MARACAJU: MPMS recomenda a PREFEITURA que fiscalize estabelecimentos que vendem bebida alcoólica

29/01/2018

O Promotor de Justiça Estéfano Rocha Rodrigues da Silva recomendou à Prefeitura de Maracaju (MS) que realize fiscalização com maior frequência nos estabelecimentos comerciais que vendem bebida alcoólica.

 

O Promotor recomenda ainda que no momento da expedição do alvará, verificada a atividade do estabelecimento, sejam elencadas nele as condições a serem cumpridas, visando à manutenção da ordem no local, e que durante o funcionamento da empresa/empreendimento, a mesma não promova qualquer tipo de poluição, em especial POLUIÇÃO SONORA E ATMOSFÉRICA;

 

Que o responsável pelo empreendimento/empresa não permita que os clientes/frequentadores do local utilizem quaisquer instrumentos que provoquem ruídos sonoros, quer seja através de caixa de som, de automóveis e/ou outros, obrigando-se, ainda, a confeccionar e afixar em local visível ao público, ainda que seu estabelecimento comercial venha a ser explorado por terceiros, placas ou cartazes com os seguintes dizeres: “É PROIBIDO O USO DE SOM DE VEÍCULOS, CAIXAS DE SOM E/OU OUTROS INSTRUMENTOS SONOROS, ALÉM DOS APARELHOS DO PRÓPRIO ESTABELECIMENTO”;

 

Ademais, recomenda que a utilização de sistema de som de propriedade do estabelecimento se dê apenas em seu interior, de modo que não provoque ruídos sonoros em nível superior ao tolerável, não causando perturbação ao sossego alheio;

 

Portanto, o Dr. Estéfano Rocha recomenda que a prefeitura tome as providências cabíveis em favor dos estabelecimentos que não estão em conformidade com o código de postura do município e que se abstenha de conceder alvará para estabelecimentos em bairros predominantemente residenciais, quando estes realizarem atividades de “casa de festas e eventos”, “bares e outros estabelecimentos especializados em servir bebidas”, haja vista o incômodo que causam aos moradores.

 

Ao mesmo tempo em que o promotor publica no DIÁRIO OFICIAL DO MPMS a RECOMENDAÇÃO para a Prefeitura de Maracaju na pessoa do Dr.
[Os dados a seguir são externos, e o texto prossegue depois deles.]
(** * AutoPilot AI: the slot scheduler and the booking orchestration

    A shallow embedding of [backend/models.py], [backend/crud.py],
    [backend/scheduler.py], [backend/notifications.py], the extractors
    of [backend/nlp_parser.py] and the booking, scheduling and
    notification endpoints of [backend/main.py].

    Conventions.
    - Python [int] is [Z]; Python [str] is [string] (ASCII text).
    - A table is the list of its rows in insertion order; a query
      [filter(...).count()] is the length of the filtered list and
      [filter(...).first()] its head.
    - A function that only reads the session takes it as an argument;
      a function that writes is a computation in the monad [M], which
      threads the committed store and may raise.
    - The store is the default SQLite one of [backend/database.py]:
      [unique=True] columns and the 64-bit range of [Integer] columns are
      enforced, declared [String(n)] lengths are not.
    - A [float] that is only a constant of the source, or the result of
      the Day Optimizer, is the rational it denotes.
    - The clock is an argument: the timestamp of a notification and the
      date of today are given to the functions that read them. *)

From Stdlib Require Import List String Ascii ZArith Lia Bool QArith Qround.
From Stdlib Require Import DecimalString Permutation.
Import ListNotations.

#[local] Open Scope string_scope.
#[local] Open Scope Z_scope.

(* ===================================================================== *)
(** ** backend/models.py *)
(* ===================================================================== *)

Module User.
Record t := mk { id : Z; name : string; phone : string; email : string }.
End User.

Module Vehicle.
Record t := mk { id : Z; user_id : Z; make : string; model : string; year : Z }.
End Vehicle.

Module Booking.
Record t := mk {
  id : Z;
  user_id : Z;
  vehicle_id : Z;
  service_center_id : Z;
  date : string;
  time : string;
  service_type : string;
  status : string
}.

Definition set_status (b : t) (s : string) : t :=
  mk (id b) (user_id b) (vehicle_id b) (service_center_id b)
     (date b) (time b) (service_type b) s.
End Booking.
Maurilio Ferreira Azambuja, foi publicado também a abertura de Inquérito Civil para apurar a POLUIÇÃO SONORA produzida por dois estabelecimentos, visando verificar, ainda, se os empreendimentos estão instalados e operando sem licença ou autorização ambiental ou contrariando as normas legais e regulamentares pertinentes.